Paralelamente, a KRABS tem uma plataforma de desenvolvimento de novos anticorpos que usa a técnica phage display. Por meio dela, é possível desenvolver moléculas que podem funcionar como fármacos ou como diagnóstico baseado em anticorpos monoclonais – como os kits rápidos usados para detectar diferentes doenças, por exemplo.

O farmacêutico Jair Chagas, professor da Universidade Federal de São Paulo (Unifesp) e sócio da KRABS, comenta que qualquer interessado em desenvolver um anticorpo monoclonal pode procurar a empresa para que a equipe o faça nessa plataforma. “Temos uma biblioteca com 10 bilhões de moléculas diferentes que podem reconhecer os mais variados alvos. E essa ferramenta tem um diferencial importante: não faz testes em animais.”

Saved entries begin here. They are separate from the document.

(** C9.  The clean-up pass is a total function of the disk, so it raises
    nothing, and running it twice gives what running it once gives, both
    for the method of [FileOrganizer] and for [cleanup_dir_tree].  It
    loses no file, hence removes no directory that holds one; each child
    of a visited directory either stays or had become empty and was
    accepted by [rmdir], and a directory that [rmdir] refuses stays. *)
Theorem cleanup_empty_dirs_idempotent (E : env) (d : node) :
  _cleanup_empty_dirs E (_cleanup_empty_dirs E d) = _cleanup_empty_dirs E d
  /\ (forall base_dir,
        cleanup_dir_tree E base_dir (cleanup_dir_tree E base_dir d)
        = cleanup_dir_tree E base_dir d)
  /\ (forall l t x,
        FS.lookup l d = Some (File t x) ->
        FS.lookup l (_cleanup_empty_dirs E d) = Some (File t x))
  /\ (forall base_dir l t x,
        FS.lookup l d = Some (File t x) ->
        FS.lookup l (cleanup_dir_tree E base_dir d) = Some (File t x))
  /\ (forall root es name ch,
        In (name, ch) es ->
        let ch' := cleanup_tree E (root ++ [name])%list ch in
        (exists kept, cleanup_tree E root (Dir es) = Dir kept /\ In (name, ch') kept)
        \/ (ch' = Dir [] /\ may_rmdir E (root ++ [name])%list = true)).
Proof.
  split; [|split; [|split; [|split]]].
  - unfold _cleanup_empty_dirs.
    destruct (get_setting (settings E) "destination_folder" None) as [s|];
      [|reflexivity].
    destruct (path_exists E d (Path.of_string s)) eqn:Hex; simpl.
    + unfold path_exists, cleanup_dir_tree in *.
      rewrite exists_alter_same, Hex. simpl. apply cleanup_dir_tree_idem.
    + now rewrite Hex.
  - intros base_dir. apply cleanup_dir_tree_idem.
  - intros l t x. apply cleanup_empty_dirs_keeps_files.
  - intros base_dir l t x. apply cleanup_dir_tree_keeps_files.
  - intros root es name ch Hin. now apply cleanup_tree_child.
Qed.

(** ** The file system: what each operation changes *)

Local Open Scope list_scope.

Lemma is_prefix_spec (a b : FS.loc) :
  FS.is_prefix a b = true <-> exists r, b = (a ++ r)%list.
Proof.
  revert b. induction a as [|x a IH]; intros b; simpl.
  - split; [intros _; now exists b|reflexivity].
  - destruct b as [|y b]; [split; [discriminate|intros [r Hr]; discriminate]|].
    rewrite andb_true_iff, String.eqb_eq, IH. split.
    + intros [-> [r ->]]. now exists r.
    + intros [r Hr]. injection Hr as -> ->. split; [reflexivity|now exists r].
Qed.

Basicamente, a plataforma permite selecionar um anticorpo de forma relativamente fácil e, com técnicas de biologia molecular, colocá-lo em células que possam expressá-lo. Foi dessa forma, inclusive, que eles identificaram o anticorpo contra a enzima calicreína 7 para usar no fármaco para a dermatite atópica. Na biblioteca de moléculas, eles selecionaram uma que inibe a enzima e já desenvolveram a formulação em hidrogel.

Comum em cães

A dermatite atópica é muito comum em cães e, por isso, a startup pretende testar o produto nesses animais. “É a principal queixa de donos de cães. Então, temos um modelo animal em que não é preciso provocar a doença, porque ela já existe e pode ser tratada com esse produto”, destaca Chagas.

Enquanto continua o desenvolvimento do fármaco, a startup se prepara para as fases que ocorrem após os testes clínicos em humanos. “Para quem for fabricar, ainda tem a vantagem de já existir o mercado veterinário se o modelo for bem-sucedido em cães”, diz Chagas. “Temos conduzido diferentes fases ao mesmo tempo para ter a estrutura pronta quando os testes forem concluídos”, sublinha Zani.

Outra preocupação são os testes clínicos em humanos: os pesquisadores já pensam na criação dos protocolos para essa etapa. “Queremos adiantar a documentação para que esteja pronta quando chegar esse momento”, explica Chagas.

Existe, ainda, a possibilidade de que a fórmula seja indicada para a Síndrome de Netherton – uma doença autossômica recessiva rara. Se isso ocorrer, o medicamento é tratado como droga órfã. Isso faz a aprovação ser acelerada em todos os órgãos responsáveis do mundo (no Brasil, é a Anvisa e nos EUA é a Food and Drug Administration, FDA).

Segundo Zani, uma avaliação econômica conduzida pela equipe aponta que o produto pode chegar ao mercado com preço entre R$ 150 e R$ 300 por tubo. Isso ainda vai depender de outras variáveis, mas o preço é bem inferior àquele cobrado pelo concorrente. “Se considerarmos o mercado veterinário, a produção já compensa”, avalia Chagas.

Atualmente, a KRABS está incubada na UFABC. Além disso, participa do Centro de Ciência para o Desenvolvimento (CCD) instalado no Centro de Estudo de Venenos e Animais Peçonhentos (Cevap) da unidade de Botucatu da Universidade Estadual Paulista (Unesp) – que é voltado para a construção de uma fábrica de bioinsumos. “São produtos como esse que estamos desenvolvendo”, compara Chagas.

A ideia é que a startup utilize a estrutura do CCD quando ela estiver pronta para fazer os primeiros lotes do produto. Essas unidades, financiadas pela FAPESP, vão reunir pesquisadores dedicados a projetos de pesquisa com impacto econômico, tecnológico e/ou social voltados a problemas específicos. “A empresa está articulada com o sistema de pesquisa e desenvolvimento como parte desse programa.”